Parks may look like islands on a map, but they are not. A variety of land use activities and natural processes on neighboring lands may impact park resources, including
- deer (Odocoileus spp.), elk (Cervus canadensis), and bison (Bison bison) that migrate and feed in low-elevation grasslands both within and around the parks and often interact with human activities along travel corridors and in residential areas
- the frequency and magnitude of wildland fires
- changes in plant and animal species distributions
- fragmentation of habitat
- the introduction and spread of nonnative plants and animals
We study changes in land cover and land use over time within and around parks. This helps us understand their effects on important resources and visitor experiences in parks.
Areas adjacent to Bighorn Canyon National Recreation Area are managed by the Bureau of Land Management or the Crow Tribe. Most land surrounding Grand Teton and Yellowstone national parks is managed and protected for the public by the US Forest Service. Private lands near these park areas are widespread and intermittent, but primarily occur at lower elevations. These private lands support agriculture, transportation, residential and commercial development, recreation, resource extraction, and sometimes, conservation.
By providing park managers with information about the status and trends in human population, housing, road density, and agricultural use surrounding parks, we support more informed decision-making. Long-term study of land use and land cover around parks has other benefits as well. It lays a foundation for addressing complex issues that cross administrative and ownership boundaries, such as migratory wildlife, wildland fire, and invasive species.
In addition to surrounding land use, ongoing and future climate change is a concern for park managers. It will affect natural and cultural resource protection as well as park operations and visitor experience. Effectively managing park resources involves understanding the past climate, present conditions, and projected future change. Park managers need to understand how climate influenced the abundance and distribution of plants and animals in the past to understand how they may respond in the future. They also need to plan for climate-related events that can include more intense storms, flooding, heat waves, or drought. Any of these events may substantially affect the conditions of a park’s natural and cultural resources. They can also affect visitor health and safety.

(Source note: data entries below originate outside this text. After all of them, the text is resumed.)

(** ** The expression that is read back *)

Fixpoint app_and (a b : LabelExpression) : LabelExpression :=
  match b with LabelAnd b c => LabelAnd (app_and a b) c | _ => LabelAnd a b end.
Fixpoint app_or (a b : LabelExpression) : LabelExpression :=
  match b with LabelOr b c => LabelOr (app_or a b) c | _ => LabelOr a b end.

(** Chains of one operator, associated to the left. *)
Fixpoint left_assoc (e : LabelExpression) : LabelExpression :=
  match e with
  | LabelAnd l r => app_and (left_assoc l) (left_assoc r)
  | LabelOr l r => app_or (left_assoc l) (left_assoc r)
  | LabelNot inner => LabelNot (left_assoc inner)
  | _ => e
  end.

Lemma app_and_assoc a b c : app_and (app_and a b) c = app_and a (app_and b c).
Proof. induction c; simpl; congruence. Qed.
Lemma app_or_assoc a b c : app_or (app_or a b) c = app_or a (app_or b c).
Proof. induction c; simpl; congruence. Qed.

Lemma app_and_matches a b ls :
  label_matches (app_and a b) ls = label_matches a ls && label_matches b ls.
Proof. induction b as [|b IHb c _| | |]; simpl; try done. rewrite IHb. by rewrite andb_assoc. Qed.
Lemma app_or_matches a b ls :
  label_matches (app_or a b) ls = label_matches a ls || label_matches b ls.
Proof. induction b as [| |b IHb c _| |]; simpl; try done. rewrite IHb. by rewrite orb_assoc. Qed.

Lemma left_assoc_matches e ls : label_matches (left_assoc e) ls = label_matches e ls.
Proof.
  induction e; simpl; rewrite ?app_and_matches, ?app_or_matches; congruence.
Qed.

Definition is_and (e : LabelExpression) : bool := match e with LabelAnd _ _ => true | _ => false end.

Lemma app_and_is a b : is_or (app_and a b) = false ∧ is_and (app_and a b) = true.
Proof. by destruct b. Qed.
Lemma app_or_is a b : is_or (app_or a b) = true ∧ is_and (app_or a b) = false.
Proof. by destruct b. Qed.
Lemma left_assoc_is e : is_or (left_assoc e) = is_or e ∧ is_and (left_assoc e) = is_and e.
Proof. destruct e; simpl; auto using app_and_is, app_or_is. Qed.
Lemma is_binary_or_and e : is_binary e = is_or e || is_and e.
Proof. by destruct e. Qed.

Lemma app_and_not a b : is_and b = false → app_and a b = LabelAnd a b.
Proof. by destruct b. Qed.
Lemma app_or_not a b : is_or b = false → app_or a b = LabelOr a b.
Proof. by destruct b. Qed.

(** ** Tokens of an expression *)

Definition wrap_toks (b : bool) (ts : list LabelToken) : list LabelToken :=
  if b then TLParen :: ts ++ [TRParen] else ts.

Fixpoint toks (e : LabelExpression) : list LabelToken :=
  match e with
  | LabelName s => [TIdent s]
  | LabelWildcard => [TWildcard]
  | LabelNot inner => TNot :: wrap_toks (is_binary inner) (toks inner)
  | LabelAnd l r => wrap_toks (is_or l) (toks l) ++ TAnd :: wrap_toks (is_or r) (toks r)
  | LabelOr l r => toks l ++ TOr :: toks r
  end.

(** Printing does not see the association either. *)
Lemma format_left_assoc a o e : format_label_expr a o (left_assoc e) = format_label_expr a o e.
Proof.
  assert (Hand : ∀ l r, format_label_expr a o (app_and l r)
      = wrap (is_or l) (format_label_expr a o l) +:+ a +:+ wrap (is_or r) (format_label_expr a o r)).
  { intros l r. induction r as [|r1 IH r2 _| | |]; try done.
    cbn [app_and format_label_expr]. destruct (app_and_is l r1) as [-> _]. cbn [wrap is_or]. rewrite IH.
    by rewrite !string_app_assoc. }
  assert (Hor : ∀ l r, format_label_expr a o (app_or l r)
      = format_label_expr a o l +:+ o +:+ format_label_expr a o r).
  { intros l r. induction r as [| |r1 IH r2 _| |]; try done.
    cbn [app_or format_label_expr]. rewrite IH. by rewrite !string_app_assoc. }
  induction e as [|l IHl r IHr|l IHl r IHr|e IH|]; cbn [left_assoc format_label_expr]; try done.
  - rewrite Hand, IHl, IHr. by destruct (left_assoc_is l) as [-> _], (left_assoc_is r) as [-> _].
  - by rewrite Hor, IHl, IHr.
  - rewrite !is_binary_or_and, IH. by destruct (left_assoc_is e) as [-> ->].
Qed.

(** ** Lexing *)

Section lexing.
Context `{CharClass}.

Definition cs (s : string) : list char := chars (as_bytes s).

We use publicly available, nationwide data sources and standard, repeatable methods to measure key landscape variables every few years. We provide these results to park planners, managers, and others to help them identify and address influences on park resources. The information also helps prioritize research needs for exploring how human activities, natural conditions, and natural processes affect resources within and around parks.
- What major land cover types occur within and around each park and how do they change over time?
- What characterizes land use around each park and how do these uses change over time?
road type and density
areas without roads
land cover (vegetation types and human categories)
conservation status (type and degree of protection)
- climate (average long-term air temperature and precipitation, and overall water availability)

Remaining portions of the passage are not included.